地域と大学が教育を真ん中に結びつけば… −1−

松本大学 総合経営学部 観光ホスピタリティ学科教授 白戸 洋

 松本大学(中野和朗学長)は、「地域を活かす、ひとづくり大学」をコンセプトに二〇〇二年に誕生した。松商学園の一〇七年の歴史に裏づけられた地域との信頼関係をベースに、地域に根ざし、地域に貢献できる人材を育成するための教育を展開している。同大学では、「アウトキャンパス・スタディ」という地域に出て実践的に学ぶプログラムを推進するとともに学外から講師を招く「教育サポーター」を定着させるなど、さらに地域社会との連携を強めている。このたびは、同大学の地域連携の取り組みについて、総合経営学部観光ホスピタリティ学科の白戸 洋教授に執筆して頂いた。三回連載。

 「おばちゃん」達に学んだ「地域の教育力」
 「あんたたち、なにぼーっとしているの。人に言われないとやらないの。こんなことでは先生も大変ね」
 一九九九年春、当時の松商学園短期大学(現在の松本大学松商短期大学部)の二年生のゼミナールの一環で、地元・新村地区公民館で婦人会の人たちとの交流を行った時のことである。
 和やかなムードで始まった交流会の雰囲気が変わったのは、婦人会長の一言であった。婦人会の指導の下、菓子作りを学生が行うという予定であったが、なにしろ学生たちは、何がなんだかわからないまま公民館に連れてこられ、元気な「おばちゃん」達に圧倒されていたのである。気が回らないというよりは呆然としていたに違いない。そこにおばちゃん達の喝が飛んだ。
 スイッチが入ったように学生が動き出す。後で学生に聞くと「びっくりしたけれど面白かった」と言う。おいしい手作りのお茶菓子と作品に対する「あんたうまいわね」と言った褒め言葉も忘れないおばちゃん達は、すっかり学生の心をつかんだようだ。「我々教員ではあんな風には学生に怒れないよね。もし怒ったら今の学生はそっぽ向いちゃうよね」と一緒に参加した同僚教員が呟いたが、地域の教育力をこれほど実感したことはない。
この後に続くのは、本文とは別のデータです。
(* ===== verification/ControlClient.v ===== *)
(** * The control client and the colours (src/common/control_client.c, src/common/color.c)

    How a command of the command line or of an MCP client reaches the running core: the token,
    the socket, one line, and the reply up to the end of the stream.  The environment's
    variables are C strings. *)
From S2P Require Import Prelude Err Slice Posix Jwt Wire Sdk HttpsClient Mcp.
Open Scope Z_scope.

Definition environ : Type := bytes -> option bytes.

(** [fgets] from the start of a file: a line with its end, or what fits; [None] at the end. *)
Definition fgets (cap : nat) (content : bytes) : option bytes :=
  let line := match memchr 10 content with Some i => take (S i) content | None => content end in
  let line := take (cap - 1) line in
  if (length line =? 0)%nat then None else Some line.

(** control.h:14-14 [NTC_CONTROL_SOCK_DEFAULT] *)
Definition NTC_CONTROL_SOCK_DEFAULT : bytes := bs "./ntc.sock".
(** control.h:15-15 [NTC_CONTROL_TOKEN_DEFAULT] *)
Definition NTC_CONTROL_TOKEN_DEFAULT : bytes := bs "./ntc.token".

(** control_client.c:12-15 [ntc_control_sock_path] *)
Definition ntc_control_sock_path (env : environ) : bytes :=
  match env (bs "NTC_CONTROL_SOCK") with Some s => s | None => NTC_CONTROL_SOCK_DEFAULT end.

(** control_client.c:17-36 [ntc_control_read_token]. [files] are the contents of the files that
    can be read; what it leaves in [out]. *)
Definition ntc_control_read_token (env files : environ) (cap : nat) : ntc_err * bytes :=
  if (cap =? 0)%nat then (NTC_ERR_INVALID, []) else
  let from_file :=
    let tf := match env (bs "NTC_TOKEN_FILE") with Some tf => tf | None => NTC_CONTROL_TOKEN_DEFAULT end in
    match files tf with
    | None => (NTC_ERR_NOT_FOUND, [])
    | Some content =>
        match fgets cap content with
        | None => (NTC_ERR_NOT_FOUND, [])
        | Some line => (NTC_OK, chomp (cstr line))
        end
    end in
  match env (bs "NTC_TOKEN") with
  | Some e => if (length e =? 0)%nat then from_file else (NTC_OK, snprintf cap e)
  | None => from_file
  end.

(** What the socket's calls answer: [socket], [connect], and the writes and reads. *)
Record control_peer := ControlPeer { cp_socket : Z; cp_connect : bool; cp_wr : list wr_event; cp_rd : list rd_event }.

(** control_client.c:62-69 [ntc_control_call, reading]. [room] is what is left of [out] but for
    its last byte; [None] is a failed read. *)
Fixpoint read_reply (ins : list rd_event) (room : nat) : option bytes :=
  if (room =? 0)%nat then Some [] else
  match ins with
  | [] => Some []
  | RdData d :: ins =>
      if (length d =? 0)%nat then Some [] else
      let d := take room d in
      rest ← read_reply ins (room - length d); Some (d ++ rest)
  | RdIntr :: ins => read_reply ins room
  | RdFail :: _ => None
  end.

(** control_client.c:48-48 [ntc_control_call, line] *)
Definition CONTROL_LINE : nat := 2048.

(** control_client.c:38-73 [ntc_control_call]. The error, the C string it leaves in [out] when
    there is none, what was written to the socket, and the descriptors opened and closed. The
    writing loop is that of the SDK's [write_full]. *)
Definition ntc_control_call (p : control_peer) (token command : bytes) (out_cap : nat)
    : ntc_err * bytes * bytes * list fd_event :=
  if (out_cap =? 0)%nat then (NTC_ERR_INVALID, [], [], []) else
  let fd := cp_socket p in
  if fd <? 0 then (NTC_ERR_IO, [], [], []) else
  let log := [FdOpen fd] in
  if negb (cp_connect p) then (NTC_ERR_IO, [], [], log ++ [FdClose fd]) else
  let line := token ++ bs " " ++ command ++ [10] in
  if (CONTROL_LINE <=? length line)%nat then (NTC_ERR_OVERFLOW, [], [], log ++ [FdClose fd]) else
  let '(r, _, sent) := ctl_write_full (cp_wr p) line in
  if r <=? 0 then (NTC_ERR_IO, [], sent, log ++ [FdClose fd]) else
  match read_reply (cp_rd p) (out_cap - 1) with
  | None => (NTC_ERR_IO, [], sent, log ++ [FdClose fd])
  | Some out => (NTC_OK, cstr out, sent, log ++ [FdClose fd])
  end.

(** ** MCP over standard input *)

(** mcp.c:141-150 [stdio_exec]. What it leaves in [out], and what was written to the core. *)
Definition stdio_exec (env files : environ) (p : control_peer) (command : bytes) (cap : nat) : bytes * bytes :=
  match ntc_control_read_token env files 65 with
  | (NTC_OK, token) =>
      match ntc_control_call p token command cap with
      | (NTC_OK, out, sent, _) => (out, sent)
      | (_, _, sent, _) => (snprintf cap (bs "ERR cannot reach the core control socket"), sent)
      end
  | _ => (snprintf cap (bs "ERR no control token found (is the core running?)"), [])
  end.

(** ** Colours *)

(** color.h:10-13 [NTC_ANSI_RESET, NTC_ANSI_DIM, NTC_ANSI_RED, NTC_ANSI_GREEN] *)
Definition NTC_ANSI_RESET : bytes := 27 :: bs "[0m".
Definition NTC_ANSI_DIM : bytes := 27 :: bs "[90m".
Definition NTC_ANSI_RED : bytes := 27 :: bs "[1;31m".
Definition NTC_ANSI_GREEN : bytes := 27 :: bs "[1;32m".

(** color.c:10-24 [detect_fd]. What it found for descriptors 0, 1 and 2 before is kept. *)
Definition detect_fd (env : environ) (isatty : Z -> bool) (cache : list (option bool)) (fd : Z)
    : bool * list (option bool) :=
  let v := if bool_decide (is_Some (env (bs "NO_COLOR"))) then false
           else if bool_decide (is_Some (env (bs "CLICOLOR_FORCE"))) then true else isatty fd in
  if (0 <=? fd) && (fd <=? 2) then
    match cache !! Z.to_nat fd with
    | Some (Some v) => (v, cache)
    | _ => (v, <[Z.to_nat fd := Some v]> cache)
    end
  else (v, cache).

(** color.c:26-29 [ntc_color_enabled_fd]. [mode] is [g_mode]: -1, 0 or 1. *)
Definition ntc_color_enabled_fd (env : environ) (isatty : Z -> bool) (mode : Z) (cache : list (option bool)) (fd : Z)
    : bool * list (option bool) :=
  if 0 <=? mode then (negb (mode =? 0), cache) else detect_fd env isatty cache fd.

(** color.c:31-33 [ntc_colorize] *)
Definition ntc_colorize (env : environ) (isatty : Z -> bool) (mode : Z) (cache : list (option bool)) (fd : Z) (code : bytes)
    : bytes * list (option bool) :=
  let '(on, cache) := ntc_color_enabled_fd env isatty mode cache fd in (if on : bool then code else [], cache).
 地域と大学の連携は言葉では簡単だが実際には難しい。地域と大学には違った時間が流れ、大学ならすぐにできることが地域に持ち帰れば何日も何年もかかることがある。大学には学事日程があってなかなか融通が利かない。地域となぜ付き合う必要があるのかと疑問を投げかける教職員も少なくない。
 不幸だった地域との関係を乗り越えて
 新村に松商短大が松本市街地から移転した一九七七年には、地元では反対運動が起こり、大学にとっても地域にとっても不幸なスタートであった。二〇年以上の時が経ても大学と地域には深い溝が横たわっていた。長い間、地域も大学もお互いに相手を必要としているとは考えていなかった。しかし、二〇年余が経て地域も大学も環境の変化の中でお互いの関係を見直すことになった。
 新村は水田が広がる農村地帯で市内でも有数の穀倉地帯である。ものぐさ太郎の伝説の地でもある新村は、古くから米作りが盛んで、「米さえつくれば大丈夫」という環境から、新しいことには消極的な風土がある。しかし近年の高齢化や若年層の村外への流出などでコミュニティが弱体化しつつあり住民に潜在的な不安が広がっていた。
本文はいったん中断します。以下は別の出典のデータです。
(* ===== verification/Setup.v ===== *)
(** * Starting and ending the gateway (src/core/server.c, [ntc_server_run])

    Before the loop: the registry and the environment give the configuration, the registry's
    services and routes are loaded, the sockets are made, and the controllers are started.
    After it, or when something that is needed cannot be had: everything is released.  The
    system's answers are arguments, and what is acquired and released is a trace. *)
From S2P Require Import Prelude Posix Update Err Slice Double Json Schema Crypto Jwt Http HttpRequest Middleware Session Wire.
From S2P Require Import Inflight Pem ServerState ServerConn ServerRelay Router Builtin Registry App Services Control ControlClient.
Open Scope Z_scope.

(** ** Settings *)
Section config.
Context {db : Type} `{SQ : Sqlite db}.
Variable env : environ.

(** A key of the registry, as the set-up asks for it: a call that fails finds nothing. *)
Definition conf (r : db) (key : bytes) (cap : nat) : option bytes :=
  match ntc_registry_get_config r key cap with (NTC_OK, v) => v | _ => None end.

(** A text of at most [cap - 1] bytes: the registry's, and over it the variable's. *)
Definition setting (r : db) (key name : bytes) (cap : nat) (old : bytes) : bytes :=
  let t := match conf r key 256 with Some v => snprintf cap v | None => old end in
  match env name with Some e => snprintf cap e | None => t end.
Definition int_setting (r : db) (key name : bytes) : Z :=
  let n := match conf r key 256 with Some v => atoi v | None => 0 end in
  match env name with Some e => atoi e | None => n end.

(** server.c:1903-1914 [gen_token]. [urandom] is what reading 16 bytes gives, [None] when the
    device cannot be opened; the array has 65 bytes. *)
Definition gen_token (urandom : option bytes) : bytes :=
  match urandom with
  | Some b => if (length b =? 16)%nat then mjoin (fmt_02x <$> b) else snprintf 65 (bs "ntc-insecure-token")
  | None => snprintf 65 (bs "ntc-insecure-token")
  end.

(** server.c:1916-1934 [load_token]. The token, the registry, and what is written to the token
    file when it can be opened: its path and text. *)
Definition load_token (r : db) (urandom : option bytes) : bytes * db * (bytes * bytes) :=
  let '(token, r) :=
    match conf r (bs "control_token") 65 with
    | Some buf => (snprintf 65 buf, r)
    | None => let t := gen_token urandom in (t, snd (ntc_registry_set_config r (bs "control_token") t))
    end in
  (token, r, (default NTC_CONTROL_TOKEN_DEFAULT (env (bs "NTC_TOKEN_FILE")), token ++ [10])).

(** server.c:2178-2184 [ntc_server_run, app.name] *)
Definition load_app_name (r : db) : bytes :=
  match conf r (bs "app.name") 128 with
  | Some an => snprintf 128 an
  | None => snprintf 128 (default (bs "naitron-c app") (env (bs "NTC_APP_NAME")))
  end.

(** server.c:2185-2189 [ntc_server_run, static.dir] *)
Definition load_static_dir (r : db) : bytes := setting r (bs "static.dir") (bs "NTC_STATIC_DIR") 256 [].

(** server.c:2192-2227 [ntc_server_run, middleware settings] *)
Definition load_mw_config (r : db) : ntc_mw_config :=
  MwConfig true
    (match conf r (bs "accesslog") 256 with Some v => negb (atoi v =? 0) | None => true end)
    (setting r (bs "cors.origin") (bs "NTC_CORS_ORIGIN") 128 [])
    (int_setting r (bs "ratelimit.per_sec") (bs "NTC_RATELIMIT_PER_SEC"))
    (int_setting r (bs "ratelimit.burst") (bs "NTC_RATELIMIT_BURST"))
    (setting r (bs "auth.mode") (bs "NTC_AUTH_MODE") 16 [])
    (setting r (bs "auth.secret") (bs "NTC_AUTH_SECRET") 256 [])
    (setting r (bs "auth.protect") (bs "NTC_AUTH_PROTECT") 128 [])
    (setting r (bs "auth.jwks_file") (bs "NTC_AUTH_JWKS_FILE") 256 [])
    (setting r (bs "auth.jwks_url") (bs "NTC_AUTH_JWKS_URL") 256 [])
    (setting r (bs "auth.jwks_ca") (bs "NTC_AUTH_JWKS_CA") 256 []).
 一方で、大学も少子化に直面し、将来構想の中から四年制の大学の新設を予定しながら、新しい大学のあり方を模索し、「地域に育った若者を地域で育て、地域に返す大学」というコンセプトが議論されていた。大学設立には当然地元の様々な支援も必要となる。まして就任したばかりの田中康夫長野県知事(当時)は、少子高齢化の中での大学新設に危惧を表明し、県の補助の見直しを口にしていた。地域に認知されることなしに新しい大学の将来は見えない。将来を案じて悩む大学と地域。そこに橋をかけたのが婦人会の「おばちゃん」達であった。
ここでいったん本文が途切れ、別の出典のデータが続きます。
(** The doors and the services: the world is well formed when the loop begins. *)
Lemma open_doors_ok e ap tp a polls : answers_ok e -> configured e a -> router_wf (a_router a) -> routes_ok 0 (a_router a) ->
  exists control polls1 t1 admin polls2 t2 tfd conf polls3 t3 (s : started tls db),
    open_control e polls = (control, polls1, t1) /\ open_admin e ap polls1 = (admin, polls2, t2) /\
    open_tls alloc skey e (a_reg a) tp polls2 = Some (tfd, conf, polls3, t3) /\
    open_doors alloc skey e ap tp a polls = Some (s, t1 ++ t2 ++ t3) /\
    world_ok (st_gw s, st_app s) /\ app_resources (st_app s) = app_resources a /\
    st_control s = control /\ st_admin s = admin /\ st_tls s = tfd /\ st_conf s = conf.
Proof.
  intros [_ _ _ Hnd] [Hmw Ho Hsch Hname Hsp] Hw Hr. unfold open_doors.
  destruct (open_control e polls) as [[control polls1] t1] eqn:Eo. destruct (open_admin e ap polls1) as [[admin polls2] t2] eqn:Ea.
  destruct (open_tls_total e (a_reg a) tp polls2) as (tfd & conf & polls3 & t3 & Et). rewrite Et. bind.
  destruct (load_registry_ok (be_env e) (a_reg a) (be_routes e) (a_router a) Hw Hr) as (err & services & rt & r & -> & Hrw & Hrr & Hsv & Hem).
  bind. set (a1 := a <| a_router := rt |> <| a_reg := r |>). set (g1 := first_gateway e services a1 polls3).
  assert (loop_ok (length services) (g1, a1)) as J.
  { split; [split| |done]; cbn [fst snd].
    - by apply first_gateway_wf.
    - split; [exact Hrw|exact Hrr|exact Hmw|exact Ho|exact Hsch|exact Hname|]. cbn. rewrite Z.sub_diag. vm_compute. split; [discriminate|reflexivity].
    - split; [unfold a1; cbn; by rewrite Hsp|]. apply Forall_true. intros k. apply lookup_empty. }
  destruct (spawn_all_keeps _ services _ J eq_refl) as ([] & [g a'] & Es & J' & Er). rewrite Es. bind.
  eexists control, polls1, t1, admin, polls2, t2, tfd, conf, polls3, t3, _. do 3 (split; [reflexivity || assumption|]).
  split; [reflexivity|]. split; [exact (lo_world _ _ J')|]. split; [exact Er|done].
Qed.
End boots.

(** ** Acquiring and releasing *)

#[export] Instance resource_eq_dec : EqDecision resource.
Proof. solve_decision. Defined.

(** The resources held after a trace, from those held before: nothing is acquired twice, and
    nothing released that is not held. *)
Fixpoint settle (held : list resource) (log : list res_event) : option (list resource) :=
  match log with
  | [] => Some held
  | Got r :: log => if decide (r ∈ held) then None else settle (r :: held) log
  | Freed r :: log => if decide (r ∈ held) then settle (filter (fun x => x <> r) held) log else None
  end.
 「新村の宝はふたつある。ひとつはものぐさ太郎、もうひとつは大学。これを磨いて新村を元気にしよう」を口癖にしていた婦人会長の下、地域と大学の交流が始まった。おばちゃん達との交流の中から地域と連携する「地域交流サークル」がその年のうちに立ち上がり、大学祭でのおばちゃん達の喫茶店の出店や地区の文化祭への学生の参加、吹奏楽部の保育園での演奏、そして地域のおばちゃんが学生とともに毎月開く「とくとく料理教室」が始まった。おばちゃん達が、得意になって教え、学生が得をするというこの教室は学生と地域の具体的な接点となり、現在も続いている。過去の経緯からなかなか踏み出せなかった第一歩を踏み出したのである。
 よってたかって学生を育てていこう
 地域と大学の関係に対する教職員の意識が大きく変わったのは、全国的に展開されたIT講習会での経験からでもあった。当時政府の方針のもと短大も数百名の受講者を地域から受け入れ、教職員が中心となって講習会を開催していた。松本大学の開学前年ということもあって自然と地域へ貢献しなければという意識が教職員に共有されていたものの、多忙を極める中での講習会が大きな負担になっていたのも事実である。来年は続かないかもしれないと感じ始めたとき目についたのは学生の姿であった。講習会には学生がアシスタントとして参加し、受講生からは親切で教え方も分かりやすいと大変好評であった。それにもまして我々が驚かされたのは、普段は講義の予習等に熱心とは言えない学生が、自分が教えるために朝早くからその日の内容を勉強している姿だった。「先生って大変なんだね。人に教えるのがこんなに難しいとは思わなかった。これ毎日やっているのってすごいじゃん」という学生の言葉にIT講習が学生を育てる場になるかもしれないと感じた。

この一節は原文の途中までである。